__What to produce__: Lines with "nodal": please show every one of them from the listing below.

__Supplied entries__:
########################################

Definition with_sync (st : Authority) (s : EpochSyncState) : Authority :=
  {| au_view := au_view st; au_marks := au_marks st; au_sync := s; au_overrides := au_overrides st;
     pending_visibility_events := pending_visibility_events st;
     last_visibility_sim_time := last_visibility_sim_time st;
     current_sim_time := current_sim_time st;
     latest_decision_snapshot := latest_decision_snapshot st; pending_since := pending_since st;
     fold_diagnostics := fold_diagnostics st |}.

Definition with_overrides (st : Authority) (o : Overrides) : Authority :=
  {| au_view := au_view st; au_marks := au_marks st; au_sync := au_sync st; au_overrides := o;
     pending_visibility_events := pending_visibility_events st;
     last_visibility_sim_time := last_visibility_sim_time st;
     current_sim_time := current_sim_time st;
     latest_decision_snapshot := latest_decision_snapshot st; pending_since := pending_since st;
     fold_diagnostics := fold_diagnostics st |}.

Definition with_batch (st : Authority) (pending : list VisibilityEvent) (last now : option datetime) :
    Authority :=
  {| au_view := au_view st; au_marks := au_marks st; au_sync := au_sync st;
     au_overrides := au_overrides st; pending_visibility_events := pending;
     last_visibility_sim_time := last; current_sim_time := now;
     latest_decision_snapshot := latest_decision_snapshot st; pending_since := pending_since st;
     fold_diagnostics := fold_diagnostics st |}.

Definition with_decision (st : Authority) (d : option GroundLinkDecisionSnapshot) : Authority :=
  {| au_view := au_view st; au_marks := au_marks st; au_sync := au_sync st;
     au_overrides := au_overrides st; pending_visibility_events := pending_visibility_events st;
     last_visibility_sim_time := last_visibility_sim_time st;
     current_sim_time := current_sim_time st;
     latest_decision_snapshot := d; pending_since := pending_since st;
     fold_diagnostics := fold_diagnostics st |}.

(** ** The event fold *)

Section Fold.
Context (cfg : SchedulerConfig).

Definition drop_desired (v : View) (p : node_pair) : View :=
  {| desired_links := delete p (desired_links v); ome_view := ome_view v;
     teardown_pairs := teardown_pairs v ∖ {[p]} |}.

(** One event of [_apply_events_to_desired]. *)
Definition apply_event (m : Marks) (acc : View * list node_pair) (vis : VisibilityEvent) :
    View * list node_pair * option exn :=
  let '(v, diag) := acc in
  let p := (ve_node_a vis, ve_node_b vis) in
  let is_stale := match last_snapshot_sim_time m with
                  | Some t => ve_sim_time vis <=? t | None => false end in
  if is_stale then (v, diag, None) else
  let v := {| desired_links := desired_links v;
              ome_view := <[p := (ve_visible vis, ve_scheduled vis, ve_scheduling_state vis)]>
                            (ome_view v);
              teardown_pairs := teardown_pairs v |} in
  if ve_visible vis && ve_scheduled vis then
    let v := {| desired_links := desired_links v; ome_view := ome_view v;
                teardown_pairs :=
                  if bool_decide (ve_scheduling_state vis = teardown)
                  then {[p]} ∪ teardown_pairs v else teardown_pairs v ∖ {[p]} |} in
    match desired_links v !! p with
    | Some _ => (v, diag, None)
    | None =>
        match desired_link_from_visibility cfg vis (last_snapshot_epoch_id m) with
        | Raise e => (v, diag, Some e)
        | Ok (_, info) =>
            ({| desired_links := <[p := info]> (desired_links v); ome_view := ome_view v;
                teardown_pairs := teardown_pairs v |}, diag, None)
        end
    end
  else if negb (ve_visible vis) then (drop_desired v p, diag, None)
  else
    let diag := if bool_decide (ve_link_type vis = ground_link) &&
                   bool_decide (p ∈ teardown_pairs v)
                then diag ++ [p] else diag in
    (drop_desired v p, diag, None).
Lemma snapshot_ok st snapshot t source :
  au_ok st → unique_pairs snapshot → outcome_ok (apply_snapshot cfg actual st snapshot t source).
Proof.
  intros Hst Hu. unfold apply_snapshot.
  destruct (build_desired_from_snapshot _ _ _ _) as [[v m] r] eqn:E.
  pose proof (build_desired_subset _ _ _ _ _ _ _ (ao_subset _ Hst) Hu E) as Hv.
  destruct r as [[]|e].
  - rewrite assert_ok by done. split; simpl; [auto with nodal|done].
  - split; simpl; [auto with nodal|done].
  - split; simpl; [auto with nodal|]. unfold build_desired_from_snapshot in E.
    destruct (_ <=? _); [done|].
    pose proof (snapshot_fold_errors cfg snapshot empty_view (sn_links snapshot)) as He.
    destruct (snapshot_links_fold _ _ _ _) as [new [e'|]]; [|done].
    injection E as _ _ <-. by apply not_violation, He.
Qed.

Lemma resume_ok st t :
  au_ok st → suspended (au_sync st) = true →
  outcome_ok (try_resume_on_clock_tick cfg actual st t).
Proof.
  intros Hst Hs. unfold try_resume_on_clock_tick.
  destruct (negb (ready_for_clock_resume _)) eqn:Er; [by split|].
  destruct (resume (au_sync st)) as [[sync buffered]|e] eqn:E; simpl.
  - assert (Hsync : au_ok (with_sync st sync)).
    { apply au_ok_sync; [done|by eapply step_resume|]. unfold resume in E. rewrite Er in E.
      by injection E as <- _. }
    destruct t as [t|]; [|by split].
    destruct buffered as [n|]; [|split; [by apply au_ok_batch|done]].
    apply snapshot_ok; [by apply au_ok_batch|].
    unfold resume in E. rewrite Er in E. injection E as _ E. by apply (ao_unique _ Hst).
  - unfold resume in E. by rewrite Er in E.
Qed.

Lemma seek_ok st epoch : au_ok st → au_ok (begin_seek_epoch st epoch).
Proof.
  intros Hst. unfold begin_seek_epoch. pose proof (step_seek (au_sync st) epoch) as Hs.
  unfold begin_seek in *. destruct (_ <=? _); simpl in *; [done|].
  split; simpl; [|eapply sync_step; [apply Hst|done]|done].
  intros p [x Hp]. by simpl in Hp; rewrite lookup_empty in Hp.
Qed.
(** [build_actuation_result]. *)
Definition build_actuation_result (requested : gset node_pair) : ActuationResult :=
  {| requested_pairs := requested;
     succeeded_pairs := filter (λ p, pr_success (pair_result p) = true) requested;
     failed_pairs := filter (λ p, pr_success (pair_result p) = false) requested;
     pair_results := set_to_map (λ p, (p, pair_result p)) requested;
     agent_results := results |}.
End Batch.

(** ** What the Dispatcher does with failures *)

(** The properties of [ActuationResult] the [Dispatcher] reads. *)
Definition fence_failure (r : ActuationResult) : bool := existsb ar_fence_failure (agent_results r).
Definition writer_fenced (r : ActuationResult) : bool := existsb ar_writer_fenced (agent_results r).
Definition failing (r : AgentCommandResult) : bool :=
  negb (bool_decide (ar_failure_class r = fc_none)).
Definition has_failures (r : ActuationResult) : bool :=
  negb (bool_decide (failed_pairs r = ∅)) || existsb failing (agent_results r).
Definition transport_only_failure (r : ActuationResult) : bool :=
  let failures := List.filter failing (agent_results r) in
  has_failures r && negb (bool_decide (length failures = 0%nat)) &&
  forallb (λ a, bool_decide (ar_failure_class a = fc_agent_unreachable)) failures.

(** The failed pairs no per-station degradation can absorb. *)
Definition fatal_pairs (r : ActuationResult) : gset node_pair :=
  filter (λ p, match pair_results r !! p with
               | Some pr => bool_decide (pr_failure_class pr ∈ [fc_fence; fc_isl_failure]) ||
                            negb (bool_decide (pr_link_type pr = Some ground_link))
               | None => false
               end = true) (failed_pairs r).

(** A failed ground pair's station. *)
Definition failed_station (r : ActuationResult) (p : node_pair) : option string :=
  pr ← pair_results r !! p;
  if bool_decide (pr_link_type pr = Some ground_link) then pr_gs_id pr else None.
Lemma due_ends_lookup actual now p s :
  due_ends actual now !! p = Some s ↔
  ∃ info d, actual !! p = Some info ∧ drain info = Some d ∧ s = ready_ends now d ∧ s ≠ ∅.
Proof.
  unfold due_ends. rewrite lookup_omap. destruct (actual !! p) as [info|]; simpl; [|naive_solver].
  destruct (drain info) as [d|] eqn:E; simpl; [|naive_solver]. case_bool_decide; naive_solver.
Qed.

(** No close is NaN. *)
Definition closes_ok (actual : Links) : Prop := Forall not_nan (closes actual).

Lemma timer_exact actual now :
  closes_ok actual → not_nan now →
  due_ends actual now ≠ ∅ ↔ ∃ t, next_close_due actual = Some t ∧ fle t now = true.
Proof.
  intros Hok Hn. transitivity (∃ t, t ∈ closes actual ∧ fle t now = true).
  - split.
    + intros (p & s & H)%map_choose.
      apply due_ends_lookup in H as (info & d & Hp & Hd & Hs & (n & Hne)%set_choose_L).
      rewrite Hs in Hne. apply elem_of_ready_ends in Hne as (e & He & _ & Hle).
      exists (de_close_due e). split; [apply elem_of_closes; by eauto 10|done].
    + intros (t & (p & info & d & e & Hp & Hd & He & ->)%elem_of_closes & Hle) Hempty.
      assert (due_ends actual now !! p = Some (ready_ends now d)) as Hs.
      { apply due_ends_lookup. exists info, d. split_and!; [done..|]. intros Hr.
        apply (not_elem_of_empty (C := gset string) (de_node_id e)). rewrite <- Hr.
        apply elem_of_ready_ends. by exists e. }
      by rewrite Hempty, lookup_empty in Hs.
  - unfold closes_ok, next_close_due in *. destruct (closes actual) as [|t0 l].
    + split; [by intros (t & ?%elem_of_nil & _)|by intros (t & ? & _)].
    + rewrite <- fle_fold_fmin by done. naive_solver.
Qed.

########################################

__Task solution__:
  - rewrite assert_ok by done. split; simpl; [auto with nodal|done].
  - split; simpl; [auto with nodal|done].
  - split; simpl; [auto with nodal|]. unfold build_desired_from_snapshot in E.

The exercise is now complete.